Una notte insonne e nervosa, poi, di mattina presto, una veloce visita al monumento a Ciccio Franco, eroe della rivolta dei Boia chi molla, per trovare forza e ispirazione. Solo alla fine la decisione: mi dimetto. E’ il day after di Peppe Scopelliti, il governatore della Calabria travolto dalla condanna a sei anni e dall’interdizione perpetua dai pubblici uffici per lo scandalo dei bilanci truccati al Comune di Reggio. “Mi dimetto, ci dimettiamo tutti. Si torna al voto”. Scopelliti si gioca l’ultima partita. Non aspetterà nel suo ufficio un prefetto della Repubblica che gli consegni l’atto della sospensione dalle sue funzioni, ordina ai suoi il tutti a casa e invita le truppe alla battaglia. “Torneremo”, dice ai calabresi, pronto a verificare se il suo tesoro elettorale è ancora intatto.

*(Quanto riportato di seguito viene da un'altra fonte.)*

(** The loop of [ValshiX.post_whale_trades]: the texts handed to X and
    the seconds slept; [many] is [len(whale_trades) > 1].  A trade whose
    formatting raises is logged and skipped, sleep included. *)
Fixpoint post_loop (many : bool) (whale_trades : list (Trade * dict))
  : list str * Z :=
  match whale_trades with
  | [] => ([], 0)
  | (trade, market) :: rest =>
      let '(sent, slept) := post_loop many rest in
      match format_whale_tweet upper trade market with
      | Ok tweet_text =>
          ((post_tweet create_tweet tweet_text).(sent_text) :: sent,
           (if many then 2 else 0) + slept)
      | Raise _ => (sent, slept)
      end
  end.

(** [ValshiX.post_whale_trades]. *)
Definition post_whale_trades (whale_trades : list (Trade * dict))
  : list str * Z :=
  post_loop (1 <? Z.of_nat (length whale_trades)) whale_trades.

End Posting.

End PollingBot.

(** ** Sample records *)

Module Samples.
Import TradeMonitor.

(** [{ticker:"FED-24DEC", side:"yes", count:2000, yes_price:75}]. *)
Definition fed_trade : dict :=
  <["ticker" := PStr (lit "FED-24DEC")]>
  (<["side" := PStr (lit "yes")]>
  (<["count" := PInt 2000]>
  (<["yes_price" := PInt 75]> ∅))).

(** A trade worth $99,999.99: one cent below a threshold of $100,000. *)
Definition cent_below_trade : dict :=
  <["side" := PStr (lit "yes")]>
  (<["count" := PInt 9999999]>
  (<["yes_price" := PInt 1]> ∅)).

(** A trade worth exactly $100,000. *)
Definition at_threshold_trade : dict :=
  <["side" := PStr (lit "no")]>
  (<["count" := PInt 200000]>
  (<["no_price" := PInt 50]> ∅)).

(** The float of an integer literal of the source. *)
Definition float_lit (z : Z) : float := binary_normalize prec emax z 0 false.

(** A trade frame of the streaming feed: the taker bought 10 'yes'
    contracts at 90 cents. *)
Definition stream_msg : dict :=
  <["trade_id" := PStr (lit "t-1")]>
  (<["market_ticker" := PStr (lit "FED-24DEC")]>
  (<["taker_side" := PStr (lit "yes")]>
  (<["count" := PInt 10]>
  (<["yes_price" := PInt 90]>
  (<["no_price" := PInt 10]>
  (<["ts" := PInt 1733054400]> ∅)))))).

(** A record within the data model (side 'yes', a price of 50 cents, a
    ticker of 50 characters) whose contract count has 71 digits. *)
Definition huge_count_trade : dict :=
  <["ticker" := PStr (List.repeat 75%N 50)]>
  (<["side" := PStr (lit "yes")]>
  (<["count" := PInt (10 ^ 70)]>
  (<["yes_price" := PInt 50]> ∅))).

Definition short_title_market : dict :=
  <["title" := PStr (lit "Rates")]> ∅.

(** A market whose title has 300 characters. *)
Definition long_title_market : dict :=
  <["title" := PStr (List.repeat 84%N 300)]> ∅.

(** 150,000 'yes' contracts at 75 cents: a whale worth $112,500. *)
Definition whale_trade : dict :=
  <["trade_id" := PStr (lit "w-1")]>
  (<["ticker" := PStr (lit "FED-24DEC")]>
  (<["side" := PStr (lit "yes")]>
  (<["count" := PInt 150000]>
  (<["yes_price" := PInt 75]>
  (<["no_price" := PInt 25]> ∅))))).

(** The order in which CPython iterates over a set of small
    non-negative ints: their hash is their value and the table is larger
    than the largest of them, so they sit in increasing order. *)
Definition int_key (v : pyval) : Z :=
  match v with
  | PInt z => z
  | _ => 0
  end.

Definition key_le (x y : pyval) : Prop := int_key x <= int_key y.

#[global] Instance key_le_dec x y : Decision (key_le x y) := Z_le_dec _ _.

Definition ascending_order (s : gset pyval) : list pyval :=
  merge_sort key_le (elements s).

(** A small trade: 10 'no' contracts at 25 cents. *)
Definition small_trade (id : pyval) : dict :=
  <["trade_id" := id]>
  (<["ticker" := PStr (lit "FED-24DEC")]>
  (<["side" := PStr (lit "no")]>
  (<["count" := PInt 10]>
  (<["yes_price" := PInt 75]>
  (<["no_price" := PInt 25]> ∅))))).

(** The $112,500 whale, with trade id 0. *)
Definition whale_zero : dict := <["trade_id" := PInt 0]> whale_trade.

Definition fed_market : dict :=
  <["title" := PStr (lit "Fed decision in December?")]> ∅.

(** Cycle [k] of a quiet hour: the exchange returns the 100 small trades
    with ids [100k+1 .. 100k+100]. *)
Definition quiet_cycle (k : nat)
  : option KalshiClient.json * (nat -> option dict) :=
  (Some (KalshiClient.JList
           (List.map (fun i => small_trade (PInt (Z.of_nat (100 * k + i))))
              (seq 1 100))),
   fun _ => Some fed_market).

(** A cycle in which the exchange returns the whale. *)
Definition whale_cycle : option KalshiClient.json * (nat -> option dict) :=
  (Some (KalshiClient.JList [whale_zero]), fun _ => Some fed_market).

(** A short session: the whale, a quiet cycle, and the whale again. *)
Definition short_session
  : list (option KalshiClient.json * (nat -> option dict)) :=
  [whale_cycle; quiet_cycle 0; whale_cycle].

(** A session of 102 cycles: 100 quiet ones (10,000 trade ids), then the
    whale in two consecutive fetches. *)
Definition refetch_session
  : list (option KalshiClient.json * (nat -> option dict)) :=
  List.map quiet_cycle (seq 0 100) ++ [whale_cycle; whale_cycle].

(** The seen set after 10,000 distinct trades, with ids 1 to 10,000. *)
Definition seen_ten_thousand : gset pyval :=
  set_of_list (List.map (fun i => PInt (Z.of_nat i)) (seq 1 (Z.to_nat 10000))).

Definition full_bot : Bot.bot := Bot.mkBot seen_ten_thousand ∅.

(** A trade frame without the 'count' field. *)
Definition countless_msg : dict :=
  <["trade_id" := PInt 10001]> (delete "count" stream_msg).

(** The clock of a host in UTC, at that instant. *)
Definition sample_isoformat (ts : Z) : res str :=
  Ok (lit "2024-12-01T12:00:00").

(** What the normaliser makes of [stream_msg] on that host. *)
Definition stream_normalized : dict :=
  <["trade_id" := PStr (lit "t-1")]>
  (<["ticker" := PStr (lit "FED-24DEC")]>
  (<["taker_side" := PStr (lit "yes")]>
  (<["count" := PInt 10]>
  (<["yes_price" := PInt 90]>
  (<["no_price" := PInt 10]>
  (<["created_time" := PStr (lit "2024-12-01T12:00:00Z")]> ∅)))))).

(** What the normaliser makes of [countless_msg]: the count is [None]. *)
Definition countless_normalized : dict :=
  <["trade_id" := PInt 10001]>
  (<["ticker" := PStr (lit "FED-24DEC")]>
  (<["taker_side" := PStr (lit "yes")]>
  (<["count" := PNone]>
  (<["yes_price" := PInt 90]>
  (<["no_price" := PInt 10]>
  (<["created_time" := PStr (lit "2024-12-01T12:00:00Z")]> ∅)))))).

(** The value of a call that returned. *)
Definition returned {A} (dflt : A) (r : res A) : A :=
  match r with
  | Ok a => a
  | Raise _ => dflt
  end.

End Samples.

(** * Properties *)

Import TradeMonitor Samples.

(** ** Floats that are numbers *)

Definition is_finite (x : float) : bool :=
  match x with
  | S754_zero _ | S754_finite _ _ _ => true
  | _ => false
  end.

(** [n] is the integer nearest to [q], the even one of the two when [q]
    lies half way between them. *)
Definition nearest_even (n : Z) (q : Q) : Prop :=
  (inject_Z (2 * n - 1) <= inject_Z 2 * q)%Q /\
  (inject_Z 2 * q <= inject_Z (2 * n + 1))%Q /\
  ((inject_Z 2 * q == inject_Z (2 * n - 1))%Q \/
   (inject_Z 2 * q == inject_Z (2 * n + 1))%Q -> Z.even n = true).

(** The trade ids a polling session handles: those of the trades of
    each fetch, up to the cycle that raises, if any. *)
Fixpoint session_ids
    (cycles : list (option KalshiClient.json * (nat -> option dict)))
  : list pyval :=
  match cycles with
  | [] => []
  | (trades_data, _) :: rest =>
      match Monitor.fetch_recent_trades trades_data with
      | Ok trades => List.map trade_id trades ++ session_ids rest
      | Raise _ => []
      end
  end.

(** The trade ids of the frames of a streaming session. *)
Definition stream_ids (msgs : list (dict * option dict)) : list pyval :=
  List.map (fun msg => get (fst msg) "trade_id" (PStr [])) msgs.

(** The trade ids reported over the cycles of a session. *)
Definition reported_ids (outs : list (list (Trade * dict))) : list pyval :=
  concat (List.map (List.map (fun x => trade_id (fst x))) outs).

(** An iteration order lists each element of the set once. *)
Definition valid_order (order : gset pyval -> list pyval) : Prop :=
  forall s, order s ≡ₚ elements s.

Lemma iter_pos_preserves {A} (P : A -> Prop) (f : A -> A) :
  (forall x, P x -> P (f x)) ->
  forall n x, P x -> P (SpecFloat.iter_pos f n x).
Proof.
  intros Hf. induction n as [n IH|n IH|]; intros x Hx; simpl; auto.
Qed.

Lemma shr_1_nonneg mrs : 0 <= shr_m mrs -> 0 <= shr_m (shr_1 mrs).
Proof.
  destruct mrs as [m r s]. simpl.
  destruct m as [|[p|p|]|[p|p|]]; simpl; lia.
Qed.

Lemma shr_fexp_nonneg m e l :
  0 <= m -> 0 <= shr_m (fst (shr_fexp prec emax m e l)).
Proof.
  intros Hm. unfold shr_fexp, shr.
  assert (H0 : 0 <= shr_m (shr_record_of_loc m l)).
  { destruct l as [|[]]; simpl; exact Hm. }
  destruct (fexp prec emax (Zdigits2 m + e) - e) as [|p|p]; simpl; auto.
  apply (iter_pos_preserves (fun r => 0 <= shr_m r)); auto using shr_1_nonneg.
Qed.

Lemma round_nearest_even_nonneg m l : 0 <= m -> 0 <= round_nearest_even m l.
Proof.
  intros Hm. destruct l as [|[]]; simpl; try lia.
  destruct (Z.even m); lia.
Qed.

(** Rounding a non-negative mantissa never produces a NaN. *)
Lemma binary_round_aux_not_nan s m e l :
  0 <= m -> binary_round_aux prec emax s m e l <> S754_nan.
Proof.
  intros Hm. unfold binary_round_aux.
  pose proof (shr_fexp_nonneg m e l Hm) as H1.
  destruct (shr_fexp prec emax m e l) as [mrs' e'] eqn:E1. simpl in H1.
  pose proof (shr_fexp_nonneg _ e' loc_Exact
                (round_nearest_even_nonneg _ (loc_of_shr_record mrs') H1)) as H2.
  destruct (shr_fexp prec emax _ e' loc_Exact) as [mrs'' e''] eqn:E2.
  simpl in H2.
  destruct (shr_m mrs'') as [|p|p]; try discriminate; try lia.
  destruct (e'' <=? emax - prec); discriminate.
Qed.

Lemma int_truediv_finite a b x :
  int_truediv a b = Ok x -> is_finite x = true.
Proof.
  unfold int_truediv. destruct (b =? 0) eqn:Hb; [discriminate|].
  apply Z.eqb_neq in Hb.
  destruct a as [|pa|pa], b as [|pb|pb]; try lia; simpl Z2SF;
    try (simpl; intros [= <-]; reflexivity).
  all: unfold SFdiv;
    destruct (SFdiv_core_binary prec emax _ 0 _ 0) as [[mz ez] lz] eqn:E;
    assert (Hmz : 0 <= mz)
      by (unfold SFdiv_core_binary in E;
          match type of E with
          | (let '(q, r) := Z.div_eucl ?n ?d in _) = _ =>
              pose proof (Z.div_eucl_eq n d ltac:(lia)) as Hq;
              pose proof (Z.mod_pos_bound n d ltac:(lia)) as Hr;
              assert (Hn : 0 <= n);
              [| unfold Z.modulo in Hr; destruct (Z.div_eucl n d) as [q r];
                 injection E as <- _ _; nia ]
          end;
          match goal with
          | |- 0 <= match ?s with _ => _ end =>
              destruct s; try lia; apply Z.shiftl_nonneg; lia
          end);
    pose proof (fun s => binary_round_aux_not_nan s mz ez lz Hmz) as Hn;
    destruct (binary_round_aux prec emax _ mz ez lz) eqn:R;
    try discriminate; try (intros [= <-]; reflexivity);
    exfalso; eapply Hn; exact R.
Qed.

Lemma Trade_init_finite data t :
  Trade_init data = Ok t -> is_finite (value_dollars t) = true.
Proof.
  unfold Trade_init. cbn.
  destruct (if bool_decide _ then _ else _) as [vc|]; [|discriminate].
  cbn. destruct (truediv vc 100) as [vd|] eqn:E; [|discriminate].
  intros [= <-]. cbn.
  destruct vc; try discriminate. exact (int_truediv_finite _ _ _ E).
Qed.

Lemma float_ge_int_spec x z :
  is_finite x = true ->
  float_ge_int x z = true <-> (inject_Z z <= F2Q x)%Q.
Proof.
  destruct x as [s|s| |s m e]; try discriminate; intros _.
  - simpl. unfold Qle. simpl. rewrite Z.leb_le. lia.
  - unfold float_ge_int. apply Qle_bool_iff.
Qed.

(** ** Trade valuation *)

(** What [Trade.__init__] computes, when it returns. *)
Lemma Trade_init_inv data t :
  Trade_init data = Ok t ->
  exists c p,
    count t = PInt c /\
    (if bool_decide (side t = PStr (lit "yes"))
     then yes_price t else no_price t) = PInt p /\
    value_cents t = PInt (c * p) /\
    int_truediv (c * p) 100 = Ok (value_dollars t).
Proof.
  unfold Trade_init.
  set (sd := get data "side" _). set (c := get data "count" _).
  set (yp := get data "yes_price" _). set (np := get data "no_price" _).
  intros H.
  assert (Hmul : forall price vc vd,
            mul c price = Ok vc -> truediv vc 100 = Ok vd ->
            exists a b, c = PInt a /\ price = PInt b /\ vc = PInt (a * b) /\
                        int_truediv (a * b) 100 = Ok vd).
  { intros price vc vd Hm Hd.
    destruct c as [|a|sa], price as [|b|sb]; simpl in Hm; try discriminate;
      injection Hm as <-; simpl in Hd; try discriminate.
    exists a, b. auto. }
  destruct (bool_decide (sd = PStr (lit "yes"))) eqn:Hs; cbn in H.
  - destruct (mul c yp) as [vc|] eqn:Hm; [|discriminate]. cbn in H.
    destruct (truediv vc 100) as [vd|] eqn:Hd; [|discriminate].
    injection H as <-.
    cbv [side count yes_price no_price value_cents value_dollars]. rewrite Hs.
    destruct (Hmul _ _ _ Hm Hd) as (a & b & -> & -> & -> & Hq). eauto.
  - destruct (mul c np) as [vc|] eqn:Hm; [|discriminate]. cbn in H.
    destruct (truediv vc 100) as [vd|] eqn:Hd; [|discriminate].
    injection H as <-.
    cbv [side count yes_price no_price value_cents value_dollars]. rewrite Hs.
    destruct (Hmul _ _ _ Hm Hd) as (a & b & -> & -> & -> & Hq). eauto.
Qed.

(** The fields [Trade.__init__] copies from the record. *)
Lemma Trade_init_fields data t :
  Trade_init data = Ok t ->
  trade_id t = get data "trade_id" (PStr []) /\
  ticker t = get data "ticker" (PStr []) /\
  side t = get data "side" (PStr []) /\
  count t = get data "count" (PInt 0) /\
  yes_price t = get data "yes_price" (PInt 0) /\
  no_price t = get data "no_price" (PInt 0).
Proof.
  unfold Trade_init. cbn.
  destruct (if bool_decide _ then _ else _) as [vc|]; [|discriminate].
  cbn. destruct (truediv vc 100) as [vd|]; [|discriminate].
  intros [= <-]. cbn. unfold get. repeat split; reflexivity.
Qed.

Si candiderà alle Europee nelle liste del Nuovo centrodestra, partitino del quale possiede il pacchetto azionario di maggioranza, ma prima dovrà sistemare Gianpaolo Chiappetta, il capogruppo in Consiglio regionale, al quale quel posto era stato promesso dal potentissimo ras Tonino Gentile, il “cinghiale ferito”. Anche Scopelliti è ferito, ma non intende mollare. Certo, i tempi non sono più quelli delle notti passate sul Lungomare con Ray-ban a goccia a fare il dj a Radio Rtl. Allora Peppe si sentiva un intoccabile. Uno che poteva tutto, finanche partecipare con scorta della polizia al seguito al pranzo per le nozze d’oro dei genitori dei fratelli Barbieri, imprenditore in fortissimo odore di mafia. I carabinieri appostati filmarono tutto, la vicenda finì in un rapporto e sui giornali. Ma Peppe non si scompose e recitò la solita litania sulla stampa nemica della città.

Del resto lui con la ‘ndrangheta c’entra poco, sul suo petto può vantare le medaglie di antimafioso rilasciategli da generose associazioni amiche e orbe. Ma di più, Scopelliti può contare sull’affetto dei calabresi. Sessantunomila voti nel 2002, la sua prima volta da sindaco di Reggio, 83mila cinque anni dopo, il 70 per cento, 614mila alla Regione, il 52 per cento, nel 2010 contro Agazio Loiero. Un consenso fortissimo. Speso male. Reggio Calabria è alla bancarotta ed è commissariata per mafia, la Regione ha un altissimo numero di consiglieri inquisiti, tre li hanno arrestati. E la Calabria affonda nella miseria. Da queste terre si scappa. Fugge il 27,1 per cento dei giovani laureati, i padri di famiglia caricano le loro moderne valigie di cartone su pullman che li portano al Nord o in Germania. Dal Tirreno allo Ionio, la regione è devastata “dalla peggiore classe politica dell’Occidente”, ci dice l’antropologo e scrittore Francesco Mauro Minervino.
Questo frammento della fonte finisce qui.